Israel expels terror bomb mastermind's siblings

Israel today expelled two Palestinians from the West Bank to the Gaza Strip - an unprecedented step hailed by the military as a powerful deterrent against suicide bombings and condemned by human rights groups as a violation of international law.

Israel today expelled two Palestinians from the West Bank to the Gaza Strip - an unprecedented step hailed by the military as a powerful deterrent against suicide bombings and condemned by human rights groups as a violation of international law.

Intisar and Kifah Ajouri, brother and sister of a militiaman who sent two suicide bombers to Tel Aviv in July, were driven by Israeli troops into the Gaza Strip on backroads to avoid media attention.

The Ajouris’ lawyers said the two later called them from a petrol station south of Gaza City where they had been dropped off.

They each had been given 1,000 shekels (€215) by Israel as an ”adjustment grant” for their two year exile in Gaza. Relatives said the two - Kifah is a house painter and Intisar a pharmacist - would try to adjust to their new lives.

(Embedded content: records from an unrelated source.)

(** A store whose documents sit under their own id and hold no empty
    answer and no null progress entry. *)
Definition well_kept (db : gmap jstring attempt) : Prop :=
  forall i a, db !! i = Some a ->
    id a = i
    /\ (forall k v, answers a !! k = Some v -> empty_value v = false)
    /\ (forall k v, progress a !! k = Some v -> v <> JNull).

End AttemptStore.

(* ================================================================== *)
(** ** POST /api/signup and POST /api/login                             *)
(* ================================================================== *)

(** The fields of the two request bodies are taken as strings (absent:
    [None]); the user collection is keyed by its unique email. *)
Module Auth.

Record user : Type := {
  _id : jstring;
  email : jstring;
  password : jstring
}.

Record request : Type := {
  req_name : option jstring;
  req_email : option jstring;
  req_password : option jstring
}.

Inductive response : Type :=
| SignedUp (user_email : jstring)
| LoggedIn (token : jstring) (user_id user_email : jstring)
| Refused (status : N) (error : jstring).

(** [!!s] for a possibly undefined string. *)
Definition given (s : option jstring) : bool :=
  match s with
  | Some (_ :: _) => true
  | _ => false
  end.

Section Crypto.

(** [bcrypt.hash(password, 10)] with the salt it draws. *)
Variable bcrypt_hash : jstring -> jstring -> jstring.
(** [bcrypt.compare(password, hash)] *)
Variable bcrypt_compare : jstring -> jstring -> bool.
(** [jwt.sign({email, id}, secret, {expiresIn: '1d'})] at a time. *)
Variable jwt_sign : jstring -> jstring -> jstring -> Z -> jstring.

(** POST /api/signup; [oid] is the identifier the new document gets and
    [salt] the salt of the hash. *)
Definition signup (req : request) (oid salt : jstring) (db : gmap jstring user)
    : response * gmap jstring user :=
  if negb (given (req_name req)) || negb (given (req_email req))
     || negb (given (req_password req))
  then (Refused 400 (js "Email and password required."), db)
  else
    let email := default [] (req_email req) in
    match db !! email with
    | Some existing => (Refused 400 (js "User already exists."), db)
    | None =>
        let hash := bcrypt_hash (default [] (req_password req)) salt in
        let user := {| _id := oid; email := email; password := hash |} in
        (SignedUp email, <[email := user]> db)
    end.

(** POST /api/login; [secret] is the JWT_SECRET of the environment. *)
Definition login (req : request) (secret : option jstring) (now : Z)
    (db : gmap jstring user) : response :=
  if negb (given (req_email req)) || negb (given (req_password req))
  then Refused 400 (js "Email and password required.")
  else
    match db !! default [] (req_email req) with
    | None => Refused 400 (js "User not found.")
    | Some user =>
        if bcrypt_compare (default [] (req_password req)) (password user)
        then
          let key := if given secret then default [] secret else js "secret" in
          LoggedIn (jwt_sign (email user) (_id user) key now) (_id user) (email user)
        else Refused 400 (js "Invalid password.")
    end.

End Crypto.

End Auth.

(* ================================================================== *)
(** ** Sample accounts                                                  *)
(* ================================================================== *)

Module AuthSamples.

Import Auth.

(** A stand-in for the password library: the hash is the salt followed
    by the password, and a password matches a hash that ends with it. *)
Definition sample_hash (password salt : jstring) : jstring := salt ++ password.

Definition sample_compare (password hash : jstring) : bool :=
  bool_decide (drop (length hash - length password) hash = password).

Definition sample_sign (email id key : jstring) (now : Z) : jstring :=
  email ++ 46%N :: id ++ 46%N :: key ++ 46%N :: Number_toString now.

Definition ada : request :=
  {| req_name := Some (js "Ada"); req_email := Some (js "ada@x.com");
     req_password := Some (js "s3cret") |}.

Definition accounts : gmap jstring user :=
  {[ js "ada@x.com" := {| _id := js "u1"; email := js "ada@x.com";
                          password := js "salt.s3cret" |} ]}.

End AuthSamples.

(* ================================================================== *)
(** ** The parse step of the earlier server module                      *)
(* ================================================================== *)

Module Legacy.

Section Parse.

Variable JSON_parse : jstring -> option jsval.

(** The earlier handlers parse the answer directly and, failing that,
    parse the first json fenced block; [None] when the step throws. *)
Definition parse_answer (aiResponse : jstring) : option jsval :=
  match JSON_parse aiResponse with
  | Some quizData => Some quizData
  | None =>
      match Normalizer.json_fence aiResponse with
      | Some m1 => JSON_parse m1
      | None => None
      end
  end.

End Parse.

End Legacy.

(* ================================================================== *)
(** ** Notions the further properties are stated with                   *)
(* ================================================================== *)

Module Notions.

(** A string with no whitespace at either end. *)
Definition no_outer_space (s : jstring) : Prop :=
  trimStart s = s /\ trimStart (rev s) = rev s.

(** [part] occurs in [whole] as a run of consecutive code units. *)
Definition part_of (part whole : jstring) : Prop :=
  exists before after, whole = before ++ part ++ after.

End Notions.
Export Notions.

(** Closed goals about sample data are settled by evaluation. *)
Ltac by_evaluation := vm_compute; reflexivity.

(* ================================================================== *)
(** ** Properties of the attempt merge engine                          *)
(* ================================================================== *)

Section MergeFacts.

Import Attempts.

Lemma put_proto (v : jsval) (o : gmap jstring jsval) :
  put (js "__proto__") v o = o.
Proof. done. Qed.

Lemma put_other (k : jstring) (v : jsval) (o : gmap jstring jsval) :
  k <> js "__proto__" -> put k v o = <[k := v]> o.
Proof. intros Hk. unfold put. by destruct (decide (k = js "__proto__")). Qed.

(** A loop over the keys of [src] that assigns [acc[k] = src[k]] for the
    keys it keeps and leaves the other keys alone: the assignment under
    __proto__ defines nothing. *)
Lemma lookup_forEach_key (keep : jstring -> jsval -> bool)
    (body : jstring -> jsval -> gmap jstring jsval -> gmap jstring jsval)
    (src acc : gmap jstring jsval) (k : jstring) :
  (forall i v t, body i v t = if keep i v then put i v t else t) ->
  forEach_key src body acc !! k =
    if decide (k = js "__proto__") then acc !! k
    else match src !! k with
         | Some v => if keep k v then Some v else acc !! k
         | None => acc !! k
         end.
Proof.
  intros Hbody. unfold forEach_key.
  apply (map_fold_weak_ind (fun r m =>
    r !! k = if decide (k = js "__proto__") then acc !! k
             else match m !! k with
                  | Some v => if keep k v then Some v else acc !! k
                  | None => acc !! k
                  end)).
  - rewrite lookup_empty. by destruct (decide (k = js "__proto__")).
  - intros i x m r Hi IH. rewrite Hbody.
    destruct (decide (k = js "__proto__")) as [->|Hproto].
    + destruct (keep i x); [|exact IH].
      destruct (decide (i = js "__proto__")) as [->|Hne].
      * by rewrite put_proto.
      * rewrite put_other, lookup_insert_ne by done. exact IH.
    + destruct (decide (i = k)) as [->|Hne].
      * rewrite (lookup_insert_eq m). destruct (keep k x).
        -- by rewrite put_other, lookup_insert_eq.
        -- by rewrite IH, Hi.
      * rewrite (lookup_insert_ne m) by done.
        destruct (keep i x); [|exact IH].
        destruct (decide (i = js "__proto__")) as [->|Hi'].
        -- by rewrite put_proto.
        -- rewrite put_other, lookup_insert_ne by done. exact IH.
Qed.

(** The copy [Object.assign({}, m)] holds the members of [m] but one
    named __proto__. *)
Lemma lookup_assign_empty (m : gmap jstring jsval) (k : jstring) :
  assign ∅ m !! k = if decide (k = js "__proto__") then None else m !! k.
Proof.
  unfold assign.
  rewrite (lookup_forEach_key (fun _ _ => true)) by done.
  rewrite lookup_empty. destruct (decide (k = js "__proto__")); [done|].
  by destruct (m !! k).
Qed.

Lemma lookup_prior_answers (existing : option attempt) (k : jstring) :
  prior_answers existing !! k =
    if decide (k = js "__proto__") then None
    else existing ≫= (fun a => answers a !! k).
Proof.
  destruct existing; simpl.
  - apply lookup_assign_empty.
  - rewrite lookup_empty. by destruct (decide (k = js "__proto__")).
Qed.

Lemma lookup_prior_progress (existing : option attempt) (k : jstring) :
  prior_progress existing !! k =
    if decide (k = js "__proto__") then None
    else existing ≫= (fun a => progress a !! k).
Proof.
  destruct existing; simpl.
  - apply lookup_assign_empty.
  - rewrite lookup_empty. by destruct (decide (k = js "__proto__")).
Qed.

Lemma lookup_mergedAnswers (existing : option attempt)
    (inc : gmap jstring jsval) (k : jstring) :
  mergedAnswers existing inc !! k =
    if decide (k = js "__proto__") then None
    else match inc !! k with
         | Some v =>
             if empty_value v then existing ≫= (fun a => answers a !! k)
             else Some v
         | None => existing ≫= (fun a => answers a !! k)
         end.
Proof.
  unfold mergedAnswers.
  rewrite (lookup_forEach_key (fun _ v => negb (empty_value v))).
  - rewrite lookup_prior_answers.
    destruct (decide (k = js "__proto__")); [done|].
    destruct (inc !! k) as [v|]; [|done]. by destruct (empty_value v).
  - intros i v t. destruct v as [| | |s| |]; simpl; try done. by destruct (blank s).
Qed.

Lemma lookup_mergedProgress (existing : option attempt)
    (inc : gmap jstring jsval) (k : jstring) :
  mergedProgress existing inc !! k =
    if decide (k = js "__proto__") then None
    else match inc !! k with
         | Some JNull | None => existing ≫= (fun a => progress a !! k)
         | Some v => Some v
         end.
Proof.
  unfold mergedProgress.
  rewrite (lookup_forEach_key
             (fun _ v => match v with JNull => false | _ => true end)).
  - rewrite lookup_prior_progress.
    destruct (decide (k = js "__proto__")); [done|].
    destruct (inc !! k) as [[]|]; done.
  - intros i v t. by destruct v.
Qed.

Lemma question_key_not_proto (k : jstring) :
  is_question_key k = true -> k <> js "__proto__".
Proof. by intros Hk ->. Qed.

(** The collected incoming answers: a top-level qN key, else the nested
    mapping; never a key named __proto__. *)
Lemma lookup_incomingAnswers (incoming : jsval) (k : jstring) :
  incomingAnswers incoming !! k =
    if decide (k = js "__proto__") then None
    else match get incoming k with
         | Some v => if is_question_key k then Some v else nested_answers incoming !! k
         | None => nested_answers incoming !! k
         end.
Proof.
  unfold incomingAnswers, get.
  rewrite (lookup_forEach_key (fun i _ => is_question_key i)) by done.
  rewrite (lookup_forEach_key (fun _ _ => true)) by done.
  rewrite lookup_empty. destruct (decide (k = js "__proto__")); [done|].
  destruct (entries incoming !! k), (nested_answers incoming !! k); done.
Qed.

Lemma incoming_of_get (body : jsval) (k : jstring) (v : jsval) :
  get body k = Some v -> incoming_of body = body.
Proof.
  unfold incoming_of, get. intros H.
  destruct body as [|[]|n|[|c s]|l|m]; simpl in *; done.
Qed.

(** A cast of an update path succeeds or fails whatever is stored. *)
Lemma set_path_is_Some (cast : jstring -> jsval -> option jsval)
    (path : jstring) (update stored stored' : option jsval) :
  is_Some (set_path cast path update stored)
  <-> is_Some (set_path cast path update stored').
Proof. destruct update as [v|]; simpl; [done|]. split; by eauto. Qed.

(** Setting a path again with the same update changes nothing. *)
Lemma set_path_again (cast : jstring -> jsval -> option jsval)
    (path : jstring) (update stored x : option jsval) :
  set_path cast path update stored = Some x ->
  set_path cast path update x = Some x.
Proof. destruct update as [v|]; simpl; [done|]. by intros [= ->]. Qed.

(** What a path holds after a [$set]. *)
Lemma set_path_value (cast : jstring -> jsval -> option jsval)
    (path : jstring) (update stored x : option jsval) :
  set_path cast path update stored = Some x ->
  (forall v, update = Some v -> exists v', cast path v = Some v' /\ x = Some v')
  /\ (update = None -> x = stored).
Proof.
  destruct update as [v|]; simpl.
  - destruct (cast path v) as [v'|] eqn:Hcast; [|done]. intros [= <-].
    split; [|done]. intros ? [= <-]. by exists v'.
  - intros [= <-]. by split.
Qed.

End MergeFacts.

Section MergeClaims.

Import Attempts AttemptStore.

Variable cast : jstring -> jsval -> option jsval.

Israel’s Supreme Court paved the way for the expulsions when it decided in a landmark ruling yesterday that the military can force relatives of Palestinian terror suspects out of the West Bank, as long as it proves they pose a security threat.

The court ruled that Intisar and Kifah Ajouri helped their brother, Ali Ajouri, dispatch two suicide bombers to Tel Aviv on July 17. Three foreign workers and two Israelis were killed in the attack.

The judges said Intisar sewed the bomb belts and Kifah stood watch as his brother moved explosives between hiding places. Ali Ajouri was killed in an Israeli military strike last month.

The Ajouris were driven in a convoy of jeeps and prison vans from two Israeli prisons to a military base in the West Bank where they bid farewell to relatives. The two were led into the back yard of the base, where soldiers removed their shackles and handcuffs.

Kifah Ajouri embraced his three children, who were crying, said a sister, Amal.

”It was an emotional meeting because it is so difficult to say good-bye,” she said, adding that his wife and children would try to move to Gaza as well.

Human rights lawyers say they fear the court ruling could open the door to a creeping population transfer to Gaza, which is fenced in and much easier for Israel to control. All suicide bombers in the past two years have come from West Bank, from which Palestinians can still reach Israel on backroads, despite closures.